Póster

Porque é que as meninas têm mais cáries? A diferença está na microbiota oral

Apesar de as mulheres terem maior incidência de cáries dentárias do que os homens, não se sabia até hoje se essa propensão se verificava na infância. Agora, um póster apresentado por Stephanie Ortiz, da Universidade de Ciência e Saúde do Oregon, em Portland, nos Estados Unidos da América, no passado dia 21 de junho, veio revelar as diferenças de cada sexo em relação aos micro-organismos encontrados na saliva das crianças e comummente associados a cáries.

Intitulado Gender-specific diferences in the salivary microbiome of caries-active children, o póster baseia-se numa investigação para a qual se recorreu à saliva de 85 crianças (41 rapazes e 44 raparigas), com idades entre os 2 e os 14 anos. A investigadora isolou então o ADN microbiano dos indivíduos e encontrou diferenças relevantes na microbiota oral dos meninos e meninas com cáries ativas.
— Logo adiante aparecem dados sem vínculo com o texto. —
(** Bit [bi] of the bitmap in a block. *)
Definition bit_mask (bi : Z) : Z := Z.shiftl 1 (bi mod 8).
Definition bit_byte (d : list Z) (bi : Z) : Z := default 0 (d !! Z.to_nat (bi / 8)).
Definition bit_free (d : list Z) (bi : Z) : bool := Z.land (bit_byte d bi) (bit_mask bi) =? 0.

(** The inner loop of balloc(), from bit [bi]: the first free one. *)
Fixpoint balloc_scan (n : nat) (size : Z) (d : list Z) (b bi : Z) : option Z :=
  match n with
  | O => None
  | S n =>
      if (bi <? BPB) && (b + bi <? size) then
        if bit_free d bi then Some bi else balloc_scan n size d b (bi + 1)
      else None
  end.

Definition balloc_body (dev b : Z) : M F (Z + Z) :=
  let! sb := gets f_sb in
  if b <? sb_size sb then
    let! bp := blk (l_bread dev (BBLOCK b sb)) in
    let! d := blk (l_bdata bp) in
    match balloc_scan (Z.to_nat BPB) (sb_size sb) d b 0 with
    | Some bi =>
        blk (l_set_bdata bp (<[Z.to_nat (bi / 8) := u8 (Z.lor (bit_byte d bi) (bit_mask bi))]> d)) ;;
        blk (l_log_write bp) ;;
        blk (l_brelse bp) ;;
        bzero dev (b + bi) ;;
        ret (inr (b + bi))
    | None =>
        blk (l_brelse bp) ;;
        ret (inl (b + BPB))
    end
  else ret (inr 0).

(** The message that printf() gives before 0 is returned is left out, here and
    in ialloc(). *)
Definition balloc (dev : Z) : M F Z :=
  let! sb := gets f_sb in
  loop (Z.to_nat (sb_size sb / BPB) + 2) (balloc_body dev) 0.

Definition bfree (dev b : Z) : M F unit :=
  let! sb := gets f_sb in
  let! bp := blk (l_bread dev (BBLOCK b sb)) in
  let bi := b mod BPB in
  let! d := blk (l_bdata bp) in
  if bit_free d bi then panic "freeing free block"
  else
    blk (l_set_bdata bp (<[Z.to_nat (bi / 8) := u8 (Z.land (bit_byte d bi) (Z.lnot (bit_mask bi)))]> d)) ;;
    blk (l_log_write bp) ;;
    blk (l_brelse bp).

Definition iinit : M F unit :=
  modify (fun s => mkF (f_sb s) (initlock "itable") (inodes s) (ft s) (fu s)) ;;
  for_range (Z.to_nat NINODE) 0 (fun i => seti i (set_ilock (initsleeplock "inode"))).

(** The loop of iget(): the variables are the index and [empty]. *)
Definition iget_body (dev inum : Z) (v : Z * option Z) : M F (Z * option Z + (Z + option Z)) :=
  let '(i, empty) := v in
  if i <? NINODE then
    let! ip := geti i id in
    if (0 <? i_ref ip) && (i_dev ip =? dev) && (i_inum ip =? inum) then
      seti i (fun ip => set_iref (i32 (i_ref ip + 1)) ip) ;;
      release_at me it_lock_lens ;;
      ret (inr (inl i))
    else
      let empty := match empty with
                   | Some _ => empty
                   | None => if i_ref ip =? 0 then Some i else None
                   end in
      ret (inl (i + 1, empty))
  else ret (inr (inr empty)).

Definition iget (dev inum : Z) : M F Z :=
  acquire_at me it_lock_lens ;;
  let! r := loop (Z.to_nat NINODE + 1) (iget_body dev inum) (0, None) in
  match r with
  | inl i => ret i
  | inr None => panic "iget: no inodes"
  | inr (Some i) =>
      seti i (fun ip => mkInode dev inum 1 (i_lock ip) 0 (i_di ip)) ;;
      release_at me it_lock_lens ;;
      ret i
  end.

Definition ialloc_body (dev type inum : Z) : M F (Z + option Z) :=
  let! sb := gets f_sb in
  if inum <? sb_ninodes sb then
    let! bp := blk (l_bread dev (IBLOCK inum sb)) in
    let! d := blk (l_bdata bp) in
    if di_type (get_dinode d (dinode_off inum)) =? 0 then
      let d' := splice d (dinode_off inum) (replicate 64 0) in
      blk (l_set_bdata bp (put_u16 d' (dinode_off inum) type)) ;;
      blk (l_log_write bp) ;;
      blk (l_brelse bp) ;;
      let! i := iget dev inum in
      ret (inr (Some i))
    else
      blk (l_brelse bp) ;;
      ret (inl (inum + 1))
  else ret (inr None).
Definition ialloc (dev type : Z) : M F (option Z) :=
  let! sb := gets f_sb in
  loop (Z.to_nat (sb_ninodes sb) + 1) (ialloc_body dev type) 1.

Definition iupdate (i : Z) : M F unit :=
  let! ip := geti i id in
  let! sb := gets f_sb in
  let! bp := blk (l_bread (i_dev ip) (IBLOCK (i_inum ip) sb)) in
  let! d := blk (l_bdata bp) in
  blk (l_set_bdata bp (put_dinode d (dinode_off (i_inum ip)) (i_di ip))) ;;
  blk (l_log_write bp) ;;
  blk (l_brelse bp).

Definition idup (i : Z) : M F Z :=
  acquire_at me it_lock_lens ;;
  seti i (fun ip => set_iref (i32 (i_ref ip + 1)) ip) ;;
  release_at me it_lock_lens ;;
  ret i.
(* ===== verification/Syscall.v ===== *)
(** * System call arguments and dispatch (kernel/syscall.c)

    The routines that fetch arguments of the running process and the
    dispatcher, over any kernel state [S] with a running process
    ([CurProc]). *)

From S2P Require Import Prelude.

(** The running process: its trapframe's a0 to a5 and a7, its size, its
    memory as copyin() and copyinstr() read it. *)
Class CurProc (S : Type) := {
  cur_arg : nat -> S -> Z;
  cur_a7 : S -> Z;
  cur_set_a0 : Z -> M S unit;
  cur_sz : S -> Z;
  cur_copyin : Z -> Z -> S -> option (list Z);
  (** The string of at most [max] bytes at an address, less its NUL. *)
  cur_copyinstr : Z -> Z -> S -> option (list Z)
}.

Definition SYS_fork : Z := 1.
Definition SYS_exit : Z := 2.
Definition SYS_wait : Z := 3.
Definition SYS_pipe : Z := 4.
Definition SYS_read : Z := 5.
Definition SYS_kill : Z := 6.
Definition SYS_exec : Z := 7.
Definition SYS_fstat : Z := 8.
Definition SYS_chdir : Z := 9.
Definition SYS_dup : Z := 10.
Definition SYS_getpid : Z := 11.
Definition SYS_sbrk : Z := 12.
Definition SYS_sleep : Z := 13.
Definition SYS_uptime : Z := 14.
Definition SYS_open : Z := 15.
Definition SYS_write : Z := 16.
Definition SYS_mknod : Z := 17.
Definition SYS_unlink : Z := 18.
Definition SYS_link : Z := 19.
Definition SYS_mkdir : Z := 20.
Definition SYS_close : Z := 21.
Definition SYS_nanotime : Z := 22.

Section Syscall.
Context {S : Type} `{CurProc S}.

(** fetchaddr(addr, ip): the word, or None for -1. *)
Definition fetchaddr (addr : Z) : M S (option Z) :=
  let! sz := gets cur_sz in
  if (sz <=? addr) || (sz <? u64 (addr + 8)) then ret None
  else
    let! r := gets (cur_copyin addr 8) in
    ret (le_val <$> r).

(** fetchstr(addr, buf, max): the string, whose length the C code returns, or
    None for -1. *)
Definition fetchstr (addr max : Z) : M S (option (list Z)) := gets (cur_copyinstr addr max).

Definition argraw (n : Z) : M S Z :=
  if (0 <=? n) && (n <=? 5) then gets (cur_arg (Z.to_nat n)) else panic "argraw".
Definition argint (n : Z) : M S Z := let! v := argraw n in ret (i32 v).
Definition argaddr (n : Z) : M S Z := argraw n.
Definition argstr (n max : Z) : M S (option (list Z)) :=
  let! addr := argaddr n in
  fetchstr addr max.

(** The handlers by number; [complain] is the printf for an unknown one. *)
Definition syscall (syscalls : gmap Z (M S Z)) (complain : Z -> M S unit) : M S unit :=
  let! a7 := gets cur_a7 in
  let num := i32 a7 in
  if (0 <? num) && (num <? SYS_nanotime + 1) then
    match syscalls !! num with
    | Some h => let! r := h in cur_set_a0 (u64 r)
    | None => complain num ;; cur_set_a0 (u64 (-1))
    end
  else complain num ;; cur_set_a0 (u64 (-1)).

End Syscall.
Micro-organismos como Actinobaculum, Atopobium, Aggregatibacter, Streptococcus, Actin obaculum, entre outros, todos associados à presença de cáries dentárias, estavam muito mais presentes na microbiota das meninas com cáries ativas do que na dos meninos. De acordo com o póster, isto indica que estes micro-organismos podem ter um papel mais significativo no ambiente microbiano cariogénico das meninas.